Le 1er février 2025 marque un tournant dans la dynamique de l’épargne réglementée : les taux du Livret A et du Livret de développement durable et solidaire (LDDS) sont abaissés à 2,4 %, contre 3 % depuis mi-2023. Une décision attendue, mais dont les effets se sont fait ressentir sans délai. Les chiffres officiels, publiés par la Caisse des dépôts et consignations (CDC) le 23 mars 2025, révèlent une collecte qui s’essouffle comme rarement en cette période de l’année.

La désaffection des Français pour les livrets d’épargne en février 2025

La collecte nette enregistrée en février 2025 pour les livrets A et LDDS atteint 1,6 milliard d’euros. Un chiffre trompeusement positif. Car derrière ce solde modeste se cache une réalité préoccupante : cette performance est la plus faible jamais observée pour un mois de février depuis 2009, année de généralisation du Livret A à toutes les banques.

Détail éloquent : le Livret A plafonne à 940 millions d’euros de dépôts nets sur le mois. Pour le LDDS, la collecte s’élève à 640 millions d’euros. Et que dire du Livret d’épargne populaire (LEP), pourtant favori des ménages modestes ? Il engrange 350 millions d’euros, soit mieux qu’en janvier, mais encore bien loin de ses niveaux historiques.

Une hémorragie programmée par la baisse des taux des livrets défiscalisés

Le lien de causalité est limpide : la chute brutale des taux de rémunération au 1er février a refroidi les ardeurs des épargnants. Le taux du Livret A à 2,4 % net d’impôt, jadis compétitif, fait aujourd’hui bien pâle figure face aux produits d’assurance-vie dont certains fonds euros affichent des rendements supérieurs à 3 % brut. Quant au LEP, il a vu sa rémunération réduite à 3,5 %, contre 4 % précédemment, malgré une inflation toujours sensible pour les foyers les plus modestes.
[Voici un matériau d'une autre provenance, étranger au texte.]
(* ===== verification/LockClient.v ===== *)
(** * The page lock client (class RemotePageLockClient, centralized-lock-table/client/
    remote_page_lock_client.cc and remote_page_lock_client.h)

    The client sends a request message and reads the unprocessed replies through a filter
    until one for its page has arrived. *)

From S2P Require Import Prelude ByteStream.
From S2P Require LibeventHandle EventMessage EventMessHandle LockManager.

Import LockManager.

Section LockClient.
Context {S : Type} `{!ByteStream S}.

(** [PageLockReplyFilter::operator()]: the two fields are read through the message
    pointer. *)
Definition PageLockReplyFilter (f_space_id f_page_no : Z) (mess : EventMessage.t) : option bool :=
  m ← EventMessage.read_mem mess (EventMessage.message mess) 8;
  s ← le_val <$> slice m 0 4; p ← le_val <$> slice m 4 4;
  Some ((s =? f_space_id) && (p =? f_page_no)).

(** [env]: what happens to the handle during the successive sleeps; [None] when the
    client is still waiting after them. *)
Fixpoint wait_for_lock_reply (env : list (EventMessHandle.t S → EventMessHandle.t S))
    (network_handle : EventMessHandle.t S) (reply : PageLockReply) :
    option (Z * PageLockReply * EventMessHandle.t S) :=
  let reply_msg := EventMessage.prepare_recive EventMessage.clear REMOTE_LOCK_GROUP_NAME
                     REMOTE_LOCK_REPLY_MESS_TYPE in
  '(return_val, network_handle, reply_msg) ←
    EventMessHandle.readMessage_filter network_handle reply_msg
      (PageLockReplyFilter (p_space_id reply) (p_page_no reply));
  if return_val =? -1 then Some (-1, reply, network_handle)
  else if return_val =? 1 then
    m ← EventMessage.read_mem reply_msg (EventMessage.message reply_msg) sizeof_PageLockReply;
    reply ← decode_reply m;
    Some (1, reply, network_handle)
  else
    match env with
    | [] => None
    | e :: env => wait_for_lock_reply env (e network_handle) reply
    end.

(** [b], [rc], [junk]: as for sendMessage; [reply0]: what the caller's reply holds; [pad]:
    the padding bytes of the caller's request. *)
Definition request_page_lock (env : list (EventMessHandle.t S → EventMessHandle.t S))
    (b : option Z) (rc : Z) (junk : bool * Z) (lock_server_host pad : list byte)
    (network_handle : EventMessHandle.t S) (request : PageLockRequest) (reply0 : PageLockReply) :
    option (Z * PageLockReply * EventMessHandle.t S) :=
  let request_msg := EventMessage.prepare_send EventMessage.clear REMOTE_LOCK_GROUP_NAME
                       REMOTE_LOCK_REQUEST_MESS_TYPE lock_server_host
                       (encode_request request pad) sizeof_PageLockRequest in
  '(r, network_handle, _) ← EventMessHandle.sendMessage network_handle request_msg b rc junk;
  if r <? 0 then Some (-1, reply0, network_handle)
  else wait_for_lock_reply env network_handle
         (mkReply (space_id request) (page_no request) (reply_type reply0)).

(** ** The replies in the queue *)

(** A queued message that carries the reply [rep]. *)
Definition carries (c : EventMessage.content) (rep : PageLockReply) : Prop :=
  EventMessHandle.deliverable c ∧ EventMessage.c_payload c = encode_reply rep ∧
  0 <= p_space_id rep < 2 ^ 32 ∧ 0 <= p_page_no rep < 2 ^ 32.

Lemma payload_prefix m c n :
  EventMessage.names_ok c → 0 <= n <= Zlen (EventMessage.c_payload c) →
  EventMessage.read_mem (EventMessage.decoded m c) (EventMessage.message (EventMessage.decoded m c)) n =
    Some (take (Z.to_nat n) (EventMessage.c_payload c)).
Proof.
  intros Hn Hr.
  destruct (EventMessage.read_fields (EventMessage.decoded m c) c) as (_ & _ & _ & _ & Hm);
    [by apply EventMessage.read_decoded|].
  unfold EventMessage.read_mem, EventMessage.decoded in *.
  cbn [EventMessage.message EventMessage.message_size EventMessage.buffer_str] in *.
  apply slice_inv in Hm as (H1 & H2 & H3 & H4). rewrite slice_Some by lia. f_equal.
  rewrite H4, take_take. f_equal. lia.
Qed.

Lemma filter_reply sp pg c rep :
  carries c rep →
  PageLockReplyFilter sp pg (EventMessHandle.received c) =
    Some ((p_space_id rep =? sp) && (p_page_no rep =? pg)).
Proof.
  intros ([Hn _] & Hp & Hs & Hpg). unfold PageLockReplyFilter, EventMessHandle.received.
  assert (Zlen (EventMessage.c_payload c) = 12) as Hl by (by rewrite Hp, encode_reply_length).
  rewrite payload_prefix by (done || lia). cbn [mbind option_bind]. rewrite Hp. unfold encode_reply.
  change (Z.to_nat 8) with 8%nat. rewrite (assoc_L (++)), take_app_le by (by rewrite length_app, !le_bytes_length).
  rewrite take_ge by (by rewrite length_app, !le_bytes_length).
  rewrite (field_at [] (le_bytes 4 (p_space_id rep)) (le_bytes 4 (p_page_no rep)) _ 0 4) by done.
  rewrite (field_at (le_bytes 4 (p_space_id rep)) (le_bytes 4 (p_page_no rep)) [] _ 4 4);
    [|by rewrite app_nil_r|done|done].
  cbn [fmap option_fmap option_map mbind option_bind]. by rewrite !le_val_bytes4.
Qed.

Definition same_page (r1 r2 : PageLockReply) : Prop :=
  p_space_id r1 = p_space_id r2 ∧ p_page_no r1 = p_page_no r2.

(** The messages [q] carry replies for other pages. *)
Definition others (q : list EventMessage.content) (reply : PageLockReply) : Prop :=
  Forall (λ c, ∃ rep, carries c rep ∧ ¬ same_page rep reply) q.

Definition replies (h : EventMessHandle.t S) : option (option Z * list EventMessage.t) :=
  EventMessHandle.view h REMOTE_LOCK_GROUP_NAME REMOTE_LOCK_REPLY_MESS_TYPE.

Lemma others_filtered q reply :
  others q reply →
  Forall (λ d, PageLockReplyFilter (p_space_id reply) (p_page_no reply) (EventMessHandle.received d) =
    Some false) q.
Proof.
  intros Hq. eapply Forall_impl; [exact Hq|]. intros c (rep & Hc & Hne). rewrite (filter_reply _ _ c rep Hc).
  f_equal. apply andb_false_iff. unfold same_page in Hne.
  destruct (Z.eqb_spec (p_space_id rep) (p_space_id reply)); [right|by left].
  apply Z.eqb_neq. naive_solver.
Qed.

Lemma query_names m :
  EventMessHandle.names (EventMessage.prepare_recive m REMOTE_LOCK_GROUP_NAME REMOTE_LOCK_REPLY_MESS_TYPE)
    REMOTE_LOCK_GROUP_NAME REMOTE_LOCK_REPLY_MESS_TYPE.
Proof. split; reflexivity. Qed.

Lemma wait_found env h reply cb q1 c q2 rep :
  replies h = Some (cb, EventMessHandle.received <$> q1 ++ c :: q2) → others q1 reply →
  carries c rep → same_page rep reply →
  ∃ h', wait_for_lock_reply env h reply = Some (1, rep, h') ∧
    replies h' = Some (cb, EventMessHandle.received <$> q1 ++ q2).
Proof.
  intros Hv Ho Hc [Hs Hp]. pose proof Hc as (Hd & Hpay & Hrs & Hrp).
  set (reply_msg := EventMessage.prepare_recive EventMessage.clear REMOTE_LOCK_GROUP_NAME
    REMOTE_LOCK_REPLY_MESS_TYPE).
  destruct (EventMessHandle.readMessage_filter_first h reply_msg REMOTE_LOCK_GROUP_NAME
    REMOTE_LOCK_REPLY_MESS_TYPE cb (PageLockReplyFilter (p_space_id reply) (p_page_no reply)) q1 c q2)
    as (h' & Hr & Hv'); [apply query_names|done|by apply others_filtered| |done|done|].
  { rewrite (filter_reply _ _ c rep Hc). by rewrite Hs, Hp, !Z.eqb_refl. }
  exists h'. split; [|unfold replies; rewrite Hv'; by rewrite decide_True].
  assert (Zlen (EventMessage.c_payload c) = 12) as Hl by (by rewrite Hpay, encode_reply_length).
  destruct env; cbn [wait_for_lock_reply]; fold reply_msg; rewrite Hr; cbn [mbind option_bind];
    change (1 =? -1) with false; change (1 =? 1) with true; cbn iota;
    rewrite payload_prefix by (apply Hd || (unfold sizeof_PageLockReply; lia));
    cbn [mbind option_bind]; rewrite take_ge by (unfold sizeof_PageLockReply; lia);
    rewrite Hpay, <- (app_nil_r (encode_reply rep)), decode_encode_reply by done; done.
Qed.

Lemma wait_sleep e env h reply cb q :
  replies h = Some (cb, EventMessHandle.received <$> q) → others q reply →
  wait_for_lock_reply (e :: env) h reply = wait_for_lock_reply env (e h) reply.
Proof.
  intros Hv Ho. cbn [wait_for_lock_reply].
  rewrite (EventMessHandle.readMessage_filter_none h _ REMOTE_LOCK_GROUP_NAME
    REMOTE_LOCK_REPLY_MESS_TYPE cb _ q (query_names _) eq_refl (others_filtered q reply Ho) Hv).
  done.
Qed.

(** The handle after the given sleeps. *)
Definition after (env : list (EventMessHandle.t S → EventMessHandle.t S)) (h : EventMessHandle.t S) :
    EventMessHandle.t S := fold_left (λ h e, e h) env h.

(** C28. Waiting for a reply: if during the sleeps [env] only replies for other pages are
    in the queue and after them the oldest reply for the requested page is [rep], the
    call returns 1 with exactly [rep], takes only that message out of the queue and
    leaves the replies for other pages, in their order, to their own waiters. *)
Theorem wait_for_lock_reply_spec env env' h reply cb q1 c q2 rep :
  (∀ k, (k < length env)%nat → ∃ cb q,
     replies (after (take k env) h) = Some (cb, EventMessHandle.received <$> q) ∧ others q reply) →
  replies (after env h) = Some (cb, EventMessHandle.received <$> q1 ++ c :: q2) →
  others q1 reply → carries c rep → same_page rep reply →
  ∃ h', wait_for_lock_reply (env ++ env') h reply = Some (1, rep, h') ∧
    replies h' = Some (cb, EventMessHandle.received <$> q1 ++ q2).
Proof.
  revert h. induction env as [|e env IH]; intros h Hsleep Hv Ho Hc Hs.
  - simpl. by eapply wait_found.
  - destruct (Hsleep 0%nat) as (cb0 & q0 & Hv0 & Ho0); [simpl; lia|].
    change ((e :: env) ++ env') with (e :: (env ++ env')).
    rewrite (wait_sleep e (env ++ env') h reply cb0 q0 Hv0 Ho0).
    apply IH; [|done..]. intros k Hk. apply (Hsleep (Datatypes.S k)). simpl. lia.
Qed.

(** A request that reaches nobody: when the connection to the lock server cannot be
    made, [sendMessage] still reports success, so [request_page_lock] does not return an
    error but waits for a reply as if the request had been sent. *)
Theorem request_waits_for_nothing env rc junk lock_server_host pad h request reply0 lh ip :
  let c := EventMessage.Content REMOTE_LOCK_GROUP_NAME REMOTE_LOCK_REQUEST_MESS_TYPE
             (EventMessHandle.local_host_name h) lock_server_host (encode_request request pad) in
  length pad = 4%nat → EventMessHandle.deliverable c →
  EventMessHandle.view h REMOTE_LOCK_GROUP_NAME REMOTE_LOCK_REQUEST_MESS_TYPE ≠ None →
  EventMessHandle.net h REMOTE_LOCK_GROUP_NAME = Some lh →
  EventMessHandle.get_ip h lock_server_host = Some ip →
  EventMessHandle.port_of h REMOTE_LOCK_GROUP_NAME lock_server_host ≠ 0 →
  LibeventHandle.get_connection_id_addr lh ip
    (EventMessHandle.port_of h REMOTE_LOCK_GROUP_NAME lock_server_host) true None rc junk =
    Some (-1, lh) →
  ∃ h', EventMessHandle.net h' REMOTE_LOCK_GROUP_NAME = Some lh ∧
    request_page_lock env None rc junk lock_server_host pad h request reply0 =
    wait_for_lock_reply env h' (mkReply (space_id request) (page_no request) (reply_type reply0)).
Proof.
  intros c Hpad Hd Hv Hnet Hip Hport Hconn. unfold request_page_lock.
  set (m := EventMessage.prepare_send EventMessage.clear REMOTE_LOCK_GROUP_NAME
    REMOTE_LOCK_REQUEST_MESS_TYPE lock_server_host (encode_request request pad) sizeof_PageLockRequest).
  assert (EventMessHandle.sendable_mess h m c) as Hm.
  { constructor; [done| |done|done].
    split; [done|]. split; [done|]. split; [done|]. split; [done|]. split.
    - exists []. by rewrite app_nil_r.
    - unfold c. cbn [EventMessage.c_payload]. by rewrite encode_request_length. }
  destruct (EventMessHandle.sendMessage_unsent h m c None rc junk lh ip (-1) lh) as (h' & m' & Heq & _ & Hn');
    [done..|].
  exists h'. split; [done|]. rewrite Heq. done.
Qed.
End LockClient.

(** ** The properties at concrete handles *)

(** A client handle with the given unprocessed replies; it knows the host ["S"] but is
    connected to another one only. *)
Definition client0 (q : list EventMessage.t) : EventMessHandle.t (list byte) :=
  EventMessHandle.mk false (bs "C") {[bs "S" := bs "10.0.0.9"]}
    {[REMOTE_LOCK_GROUP_NAME := Some (EventMessHandle.mkGroup
        (LibeventHandle.handle0 (LibeventHandle.info0 false false 0 []) [])
        {[bs "S" := 8080]}
        {[REMOTE_LOCK_REPLY_MESS_TYPE := EventMessHandle.mkCallback None 0 q;
          REMOTE_LOCK_REQUEST_MESS_TYPE := EventMessHandle.mkCallback None 0 []]})]}.

Definition reply0 (sp pg : Z) (ty : PageReplyType) : EventMessage.content :=
  EventMessage.Content REMOTE_LOCK_GROUP_NAME REMOTE_LOCK_REPLY_MESS_TYPE (bs "S") (bs "C")
    (encode_reply (mkReply sp pg ty)).

Lemma carries0 sp pg ty :
  0 <= sp < 2 ^ 32 → 0 <= pg < 2 ^ 32 → carries (reply0 sp pg ty) (mkReply sp pg ty).
Proof.
  intros Hs Hp. split; [|done]. split.
  - repeat split; apply (bool_decide_unpack _); vm_compute; exact I.
  - unfold EventMessage.wire_size, reply0. cbn [EventMessage.c_payload EventMessage.c_group
      EventMessage.c_type EventMessage.c_send EventMessage.c_recive].
    rewrite encode_reply_length. vm_compute. discriminate.
Qed.

(** The reply for page (1, 2) arrives during the first sleep, behind one for (7, 8). *)
Lemma wait_for_lock_reply_spec_witness :
  let r1 := reply0 7 8 LOCK_SUCCESS in
  let r2 := reply0 1 2 LOCK_FAIL in
  ∃ h', wait_for_lock_reply [λ _, client0 (EventMessHandle.received <$> [r1; r2])]
          (client0 (EventMessHandle.received <$> [r1])) (mkReply 1 2 LOCK_SUCCESS) =
        Some (1, mkReply 1 2 LOCK_FAIL, h') ∧
    replies h' = Some (None, EventMessHandle.received <$> [r1]).
Proof.
  intros r1 r2.
  assert (others [r1] (mkReply 1 2 LOCK_SUCCESS)) as Ho.
  { apply Forall_singleton. exists (mkReply 7 8 LOCK_SUCCESS). split; [apply carries0; lia|].
    intros [H _]. done. }
  apply (wait_for_lock_reply_spec [λ _, client0 (EventMessHandle.received <$> [r1; r2])] []
           (client0 (EventMessHandle.received <$> [r1])) (mkReply 1 2 LOCK_SUCCESS) None [r1] r2 []).
  - intros [|k] Hk; [|simpl in Hk; lia]. exists None, [r1]. split; [reflexivity|exact Ho].
  - reflexivity.
  - exact Ho.
  - apply carries0; lia.
  - split; reflexivity.
Defined.

Lemma request_waits_for_nothing_witness :
  ∃ h', request_page_lock [] None 0 (false, 0) (bs "S") [x00; x00; x00; x00] (client0 [])
          (mkRequest 1 2 0 W_LOCK) (mkReply 0 0 LOCK_FAIL) =
        wait_for_lock_reply [] h' (mkReply 1 2 LOCK_FAIL).
Proof.
  destruct (request_waits_for_nothing [] 0 (false, 0) (bs "S") [x00; x00; x00; x00] (client0 [])
    (mkRequest 1 2 0 W_LOCK) (mkReply 0 0 LOCK_FAIL)
    (LibeventHandle.handle0 (LibeventHandle.info0 false false 0 []) []) (bs "10.0.0.9")) as (h' & _ & H).
  - reflexivity.
  - split; [|done]. repeat split; apply (bool_decide_unpack _); vm_compute; exact I.
  - vm_compute. discriminate.
  - reflexivity.
  - reflexivity.
  - vm_compute. discriminate.
  - vm_compute. reflexivity.
  - exists h'. exact H.
Defined.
Épargne : Une concurrence féroce venue de l’assurance-vie

Le contraste est d’autant plus saisissant que l’assurance-vie, souvent considérée comme l’alternative plus complexe mais plus rémunératrice, connaît un début d’année spectaculaire. Selon Le Revenu, la collecte nette en assurance-vie s’est envolée à 4,5 milliards d’euros en janvier 2025, du jamais-vu depuis quinze ans.
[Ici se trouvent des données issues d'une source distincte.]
(** The handler after the packet was read, before the closing events. *)
Lemma run_packet junk h items notes addr buffer :
  junk ≠ KEY → packet_ok h items notes (Zlen buffer) →
  ∃ names b', let ptrs := layout 0 (values (fields h items)) in
    run_events junk (map as_read (events (packet_value h items notes)))
      (mkHandler [] ∅ [] (FixedBuffer.setBuffer FixedBuffer.new addr buffer (Zlen buffer))) =
      Some (mkHandler ptrs names [] b') ∧
    FixedBuffer.base b' = addr ∧
    FixedBuffer.tail_offset b' =
      Zlen (concat (values (fields h items))) + Zlen (concat (note_values notes)) ∧
    (∀ i k v, fields h items !! i = Some (k, v) → names !! k = Some (Z.of_nat i)) ∧
    (∀ j : nat, Z.of_nat j < Zlen (concat (values (fields h items))) →
       ¬ patches names ptrs notes (Z.of_nat j) →
       FixedBuffer.contents b' !! j = concat (values (fields h items)) !! j).
Proof.
  intros Hjunk [_ _ Hplain Hnd Hfits Hsize Hcount Hnote].
  set (b0 := FixedBuffer.setBuffer FixedBuffer.new addr buffer (Zlen buffer)).
  destruct (FixedBuffer.setBuffer_wf FixedBuffer.new addr buffer (Zlen buffer)) as [W0 C0]; [done|done|].
  fold b0 in W0, C0. assert (FixedBuffer.tail_offset b0 = 0) as T0 by done.
  assert (FixedBuffer.length_ b0 = Zlen buffer) as L0 by done.
  rewrite packet_events by (eapply Forall_impl; [exact Hnote|]; by intros n [? _]).
  (* the opening events and the header's segment type *)
  cbn [app]. erewrite run_true.
  2: { cbn [on_event]. unfold on_StartArray. cbn [parse_stack]. by rewrite decide_False by done. }
  do 2 (erewrite run_true by reflexivity). erewrite run_true.
  2: { cbn [on_event]. unfold on_Uint. cbn [parse_stack set_stack key]. by rewrite decide_False, decide_True by done. }
  unfold set_stack. cbn [parse_stack object_ptrs name_id_map objectBuffer].
  cbn [values fields map snd concat] in Hfits |- *. rewrite length_app in Hfits |- *.
  destruct (run_field junk (EndObject :: StartObject :: Key (bs "SegmentType") :: Uint 1 ::
    concat (map field_events items) ++ EndObject :: StartObject :: Key (bs "SegmentType") :: Uint 2 ::
    Key (bs "note_arry") :: StartArray :: concat (map note_read notes) ++ [EndArray; EndObject; EndArray])
    (bs "PacketHeader") h (mkHandler [] ∅ [mkItem OBJECT []; mkItem ARRAY []] b0))
    as (b1 & (W1 & B1 & L1 & T1 & C1) & Hrun1);
    [apply header_plain|done|cbn [objectBuffer]; unfold values in *; lia|done|].
  cbn [objectBuffer parse_stack object_ptrs name_id_map] in *. rewrite Hrun1.
  do 3 (erewrite run_true by reflexivity). erewrite run_true.
  2: { cbn [on_event]. unfold on_Uint. cbn [parse_stack set_stack key]. by rewrite decide_False, decide_True by done. }
  unfold set_stack. cbn [parse_stack object_ptrs name_id_map objectBuffer].
  cbn [keys fields map fst] in Hnd. apply NoDup_cons in Hnd as [Hnh Hnd].
  match goal with |- context [run_events junk (concat (map field_events items) ++ ?e) ?h0] =>
    destruct (run_fields junk e items h0) as (names & b2 & (W2 & B2 & L2 & T2 & C2) & -> & Hn & Hfr) end;
    cbn [objectBuffer parse_stack object_ptrs name_id_map] in *.
  { done. }
  { done. }
  { done. }
  { rewrite L1, T1, T0. unfold values in *. lia. }
  { simpl. lia. }
  do 3 (erewrite run_true by reflexivity). erewrite run_true.
  2: { cbn [on_event]. unfold on_Uint. cbn [parse_stack set_stack key]. by rewrite decide_False, decide_True by done. }
  unfold set_stack. cbn [parse_stack object_ptrs name_id_map objectBuffer].
  do 2 (erewrite run_true by reflexivity).
  unfold set_stack. cbn [parse_stack object_ptrs name_id_map objectBuffer].
  assert (([] ++ [FixedBuffer.tail_offset b0]) ++ layout (FixedBuffer.tail_offset b1) (values items) =
    layout 0 (h :: values items)) as Hptrs by (rewrite T1, T0; done).
  rewrite Hptrs. rewrite C1, C0 in C2. cbn [app] in C2. rewrite T1, T0 in T2.
  assert (∀ i k v, fields h items !! i = Some (k, v) → names !! k = Some (Z.of_nat i)) as Hnames.
  { intros [|i] k v Hi; simpl in Hi; [|rewrite (Hn _ _ _ Hi); simpl; f_equal; lia].
    injection Hi as <- <-. by rewrite Hfr, lookup_insert_eq. }
  match goal with |- context [run_events junk (concat (map note_read notes) ++ ?e) ?h0] =>
    destruct (run_notes junk e notes h0) as (b3 & W3 & B3 & T3 & -> & Hc) end;
    cbn [objectBuffer parse_stack object_ptrs name_id_map] in *.
  { done. }
  { eapply Forall_impl; [exact Hnote|]. by intros n [? _]. }
  { eapply Forall_impl; [exact Hnote|]. intros n (_ & i & v & Hi & Hlen).
    assert (values (fields h items) !! i = Some v) as Hv.
    { change (values (fields h items)) with (snd <$> fields h items). by rewrite list_lookup_fmap, Hi. }
    exists (offset_of (h :: values items) i). split; [unfold offset_of; lia|]. split.
    - exists (Z.of_nat i). split; [by apply (Hnames i _ v)|]. rewrite Nat2Z.id.
      rewrite layout_lookup; [by rewrite Z.add_0_l|]. apply lookup_lt_Some in Hv. done.
    - rewrite T2. pose proof (offset_of_S _ _ _ Hv) as HS.
      pose proof (offset_of_mono (values (fields h items)) (S i) (S i `max` length (values (fields h items))) ltac:(lia)) as Hm.
      rewrite (offset_of_all _ (S i `max` _)) in Hm by lia.
      change (values (fields h items)) with (h :: values items) in *. cbn [concat] in Hm. rewrite length_app in Hm. lia. }
  { rewrite L2, L1, T2. unfold values in *. lia. }
  do 3 (erewrite run_true by reflexivity).
  exists names, b3. split; [done|]. split; [by rewrite B3, B2, B1|]. split; [rewrite T3, T2; unfold values in *; lia|]. split; [done|].
  intros j Hj Hnp. rewrite Hc; [by rewrite C2|rewrite T2; unfold values in *; lia|done].
Qed.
Les Français, réputés prudents, ont tranché : ils arbitrent. Et vite. La logique est implacable : pourquoi bloquer ses liquidités sur des produits à taux gelés quand des fonds euros garantis flirtent avec les 3,2 % et plus, même soumis à une fiscalité de 17,2 % ou 30 % ? L’instinct de rentabilité reprend ses droits, au détriment de la CDC, pourtant pilier du financement public.

L’épargne réglementée face à son propre paradoxe

La baisse des taux, orchestrée par Bercy, visait à réorienter les ressources collectées vers le crédit et l’investissement. Objectif compréhensible en contexte de ralentissement économique. Mais à trop tirer sur le levier, l’État semble avoir cassé la mécanique.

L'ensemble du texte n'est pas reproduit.